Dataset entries
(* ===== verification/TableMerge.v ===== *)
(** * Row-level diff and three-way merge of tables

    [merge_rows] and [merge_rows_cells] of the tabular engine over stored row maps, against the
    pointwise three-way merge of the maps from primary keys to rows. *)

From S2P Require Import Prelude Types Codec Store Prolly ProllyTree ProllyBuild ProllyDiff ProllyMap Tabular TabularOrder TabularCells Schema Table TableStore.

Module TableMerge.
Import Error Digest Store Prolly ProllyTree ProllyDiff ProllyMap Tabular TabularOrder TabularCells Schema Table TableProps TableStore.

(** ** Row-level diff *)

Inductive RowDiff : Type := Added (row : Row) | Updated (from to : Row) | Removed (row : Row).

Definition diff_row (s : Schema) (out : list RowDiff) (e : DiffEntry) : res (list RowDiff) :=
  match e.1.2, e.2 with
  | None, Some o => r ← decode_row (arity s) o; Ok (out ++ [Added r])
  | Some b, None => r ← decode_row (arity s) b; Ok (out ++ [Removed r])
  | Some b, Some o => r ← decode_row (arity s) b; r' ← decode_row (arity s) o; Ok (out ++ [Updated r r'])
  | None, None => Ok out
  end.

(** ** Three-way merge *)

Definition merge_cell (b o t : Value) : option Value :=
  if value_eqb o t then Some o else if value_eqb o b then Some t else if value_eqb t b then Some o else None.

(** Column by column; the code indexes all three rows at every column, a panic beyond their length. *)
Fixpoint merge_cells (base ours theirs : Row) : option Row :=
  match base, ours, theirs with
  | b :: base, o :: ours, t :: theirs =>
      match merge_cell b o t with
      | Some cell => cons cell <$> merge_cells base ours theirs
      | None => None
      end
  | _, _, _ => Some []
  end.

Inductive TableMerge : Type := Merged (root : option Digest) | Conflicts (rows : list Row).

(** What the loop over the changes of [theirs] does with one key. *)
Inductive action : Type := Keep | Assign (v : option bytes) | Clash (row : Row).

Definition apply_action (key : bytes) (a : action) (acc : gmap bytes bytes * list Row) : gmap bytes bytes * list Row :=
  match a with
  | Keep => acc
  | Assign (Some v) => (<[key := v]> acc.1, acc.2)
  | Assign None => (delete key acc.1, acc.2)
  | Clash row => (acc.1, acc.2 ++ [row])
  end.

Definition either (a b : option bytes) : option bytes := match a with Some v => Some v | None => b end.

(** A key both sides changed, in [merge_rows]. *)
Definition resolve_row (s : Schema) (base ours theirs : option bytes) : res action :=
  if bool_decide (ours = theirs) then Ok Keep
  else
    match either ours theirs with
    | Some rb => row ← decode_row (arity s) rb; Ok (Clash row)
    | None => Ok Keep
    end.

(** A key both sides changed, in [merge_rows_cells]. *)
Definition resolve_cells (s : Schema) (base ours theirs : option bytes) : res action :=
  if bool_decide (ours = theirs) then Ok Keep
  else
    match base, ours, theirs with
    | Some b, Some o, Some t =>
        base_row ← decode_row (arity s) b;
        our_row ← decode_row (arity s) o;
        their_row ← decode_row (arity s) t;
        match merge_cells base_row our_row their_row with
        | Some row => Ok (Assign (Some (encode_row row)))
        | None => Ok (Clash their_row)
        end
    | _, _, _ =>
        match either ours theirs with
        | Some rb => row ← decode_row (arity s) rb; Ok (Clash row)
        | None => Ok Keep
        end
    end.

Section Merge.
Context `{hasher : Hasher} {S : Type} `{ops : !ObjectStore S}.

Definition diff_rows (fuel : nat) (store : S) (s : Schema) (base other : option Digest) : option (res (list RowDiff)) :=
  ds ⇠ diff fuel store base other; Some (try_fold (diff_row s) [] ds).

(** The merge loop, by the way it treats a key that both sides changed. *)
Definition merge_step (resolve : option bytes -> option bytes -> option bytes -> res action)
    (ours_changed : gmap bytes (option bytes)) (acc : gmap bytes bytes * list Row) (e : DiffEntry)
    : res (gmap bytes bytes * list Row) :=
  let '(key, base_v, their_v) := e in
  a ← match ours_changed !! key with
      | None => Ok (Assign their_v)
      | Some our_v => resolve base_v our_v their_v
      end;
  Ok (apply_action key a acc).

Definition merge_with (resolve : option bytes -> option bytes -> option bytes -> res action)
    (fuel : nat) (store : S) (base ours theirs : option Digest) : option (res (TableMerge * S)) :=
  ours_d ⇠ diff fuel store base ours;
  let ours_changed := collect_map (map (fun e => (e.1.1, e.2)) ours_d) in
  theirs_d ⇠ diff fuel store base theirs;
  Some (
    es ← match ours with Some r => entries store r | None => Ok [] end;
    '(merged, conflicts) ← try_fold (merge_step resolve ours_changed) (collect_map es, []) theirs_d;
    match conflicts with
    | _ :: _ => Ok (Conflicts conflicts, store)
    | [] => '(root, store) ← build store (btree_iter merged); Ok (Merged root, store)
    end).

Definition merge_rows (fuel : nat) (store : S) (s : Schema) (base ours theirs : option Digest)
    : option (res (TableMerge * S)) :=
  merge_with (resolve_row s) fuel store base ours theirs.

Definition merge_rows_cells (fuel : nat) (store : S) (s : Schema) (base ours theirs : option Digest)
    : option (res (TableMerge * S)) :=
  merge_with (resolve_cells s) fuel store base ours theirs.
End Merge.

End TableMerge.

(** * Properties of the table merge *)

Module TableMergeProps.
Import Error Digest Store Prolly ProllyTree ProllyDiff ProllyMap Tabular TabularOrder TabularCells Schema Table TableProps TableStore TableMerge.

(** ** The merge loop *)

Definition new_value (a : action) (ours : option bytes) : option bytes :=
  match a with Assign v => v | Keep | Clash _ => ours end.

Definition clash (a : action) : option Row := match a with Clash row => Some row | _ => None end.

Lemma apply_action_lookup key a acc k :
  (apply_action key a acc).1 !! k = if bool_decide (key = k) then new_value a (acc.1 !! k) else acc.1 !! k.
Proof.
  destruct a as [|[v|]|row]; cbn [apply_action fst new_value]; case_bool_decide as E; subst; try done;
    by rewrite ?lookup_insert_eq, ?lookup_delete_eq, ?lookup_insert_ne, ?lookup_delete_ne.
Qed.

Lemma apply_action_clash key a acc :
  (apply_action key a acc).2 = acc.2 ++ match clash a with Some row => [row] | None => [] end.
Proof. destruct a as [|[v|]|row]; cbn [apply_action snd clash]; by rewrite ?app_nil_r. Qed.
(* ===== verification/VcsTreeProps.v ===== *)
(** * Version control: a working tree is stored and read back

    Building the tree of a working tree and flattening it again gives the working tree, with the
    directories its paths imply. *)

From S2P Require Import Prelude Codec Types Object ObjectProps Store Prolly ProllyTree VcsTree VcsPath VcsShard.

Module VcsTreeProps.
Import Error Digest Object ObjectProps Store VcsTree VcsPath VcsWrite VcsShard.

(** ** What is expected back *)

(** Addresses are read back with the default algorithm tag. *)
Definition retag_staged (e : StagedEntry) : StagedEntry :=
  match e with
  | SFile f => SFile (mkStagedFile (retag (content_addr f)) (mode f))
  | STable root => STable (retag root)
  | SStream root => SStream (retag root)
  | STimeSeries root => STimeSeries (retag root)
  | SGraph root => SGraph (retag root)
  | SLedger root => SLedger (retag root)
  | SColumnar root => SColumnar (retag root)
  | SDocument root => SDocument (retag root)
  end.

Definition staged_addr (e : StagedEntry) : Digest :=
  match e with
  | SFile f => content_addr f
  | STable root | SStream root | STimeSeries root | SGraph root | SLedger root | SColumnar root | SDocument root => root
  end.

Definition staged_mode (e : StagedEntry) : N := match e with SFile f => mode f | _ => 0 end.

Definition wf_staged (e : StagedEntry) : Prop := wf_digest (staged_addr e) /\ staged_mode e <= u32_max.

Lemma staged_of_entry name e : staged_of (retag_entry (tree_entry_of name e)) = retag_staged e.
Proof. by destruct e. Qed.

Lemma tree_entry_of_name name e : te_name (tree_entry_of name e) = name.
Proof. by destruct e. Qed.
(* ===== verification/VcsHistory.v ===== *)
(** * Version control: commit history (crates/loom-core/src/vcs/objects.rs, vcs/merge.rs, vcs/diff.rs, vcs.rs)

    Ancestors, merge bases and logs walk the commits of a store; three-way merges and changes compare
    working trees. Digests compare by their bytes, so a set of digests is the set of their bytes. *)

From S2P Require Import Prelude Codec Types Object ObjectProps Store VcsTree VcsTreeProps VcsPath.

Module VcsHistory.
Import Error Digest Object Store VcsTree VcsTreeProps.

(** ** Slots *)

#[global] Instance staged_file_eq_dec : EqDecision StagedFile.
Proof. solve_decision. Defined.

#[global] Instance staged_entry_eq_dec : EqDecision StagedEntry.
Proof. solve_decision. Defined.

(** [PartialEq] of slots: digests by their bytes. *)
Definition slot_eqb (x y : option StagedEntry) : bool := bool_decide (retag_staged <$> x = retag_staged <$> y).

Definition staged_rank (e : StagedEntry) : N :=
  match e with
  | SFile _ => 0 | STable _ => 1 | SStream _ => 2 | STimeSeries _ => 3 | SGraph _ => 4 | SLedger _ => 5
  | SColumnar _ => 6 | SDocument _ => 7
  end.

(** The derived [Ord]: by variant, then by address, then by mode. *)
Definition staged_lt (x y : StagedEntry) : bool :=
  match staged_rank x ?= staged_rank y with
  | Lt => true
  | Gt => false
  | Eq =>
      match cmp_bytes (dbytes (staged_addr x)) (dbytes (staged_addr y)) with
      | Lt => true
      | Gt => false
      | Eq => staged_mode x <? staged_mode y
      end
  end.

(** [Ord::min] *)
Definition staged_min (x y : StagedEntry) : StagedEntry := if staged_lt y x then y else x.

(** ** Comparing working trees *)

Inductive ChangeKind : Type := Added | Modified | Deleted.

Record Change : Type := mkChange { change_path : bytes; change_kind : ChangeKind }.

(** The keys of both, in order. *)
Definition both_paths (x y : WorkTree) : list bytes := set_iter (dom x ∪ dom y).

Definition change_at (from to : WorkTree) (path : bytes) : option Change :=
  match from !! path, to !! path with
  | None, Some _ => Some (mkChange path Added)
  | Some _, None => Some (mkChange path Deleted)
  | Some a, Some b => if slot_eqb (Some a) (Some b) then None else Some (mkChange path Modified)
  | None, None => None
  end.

[WHAT IS NEEDED]
Wherever "EqDecision" occurs in the entries above, copy the line it sits on.

[TASK RESPONSE]
#[global] Instance staged_file_eq_dec : EqDecision StagedFile.
#[global] Instance staged_entry_eq_dec : EqDecision StagedEntry.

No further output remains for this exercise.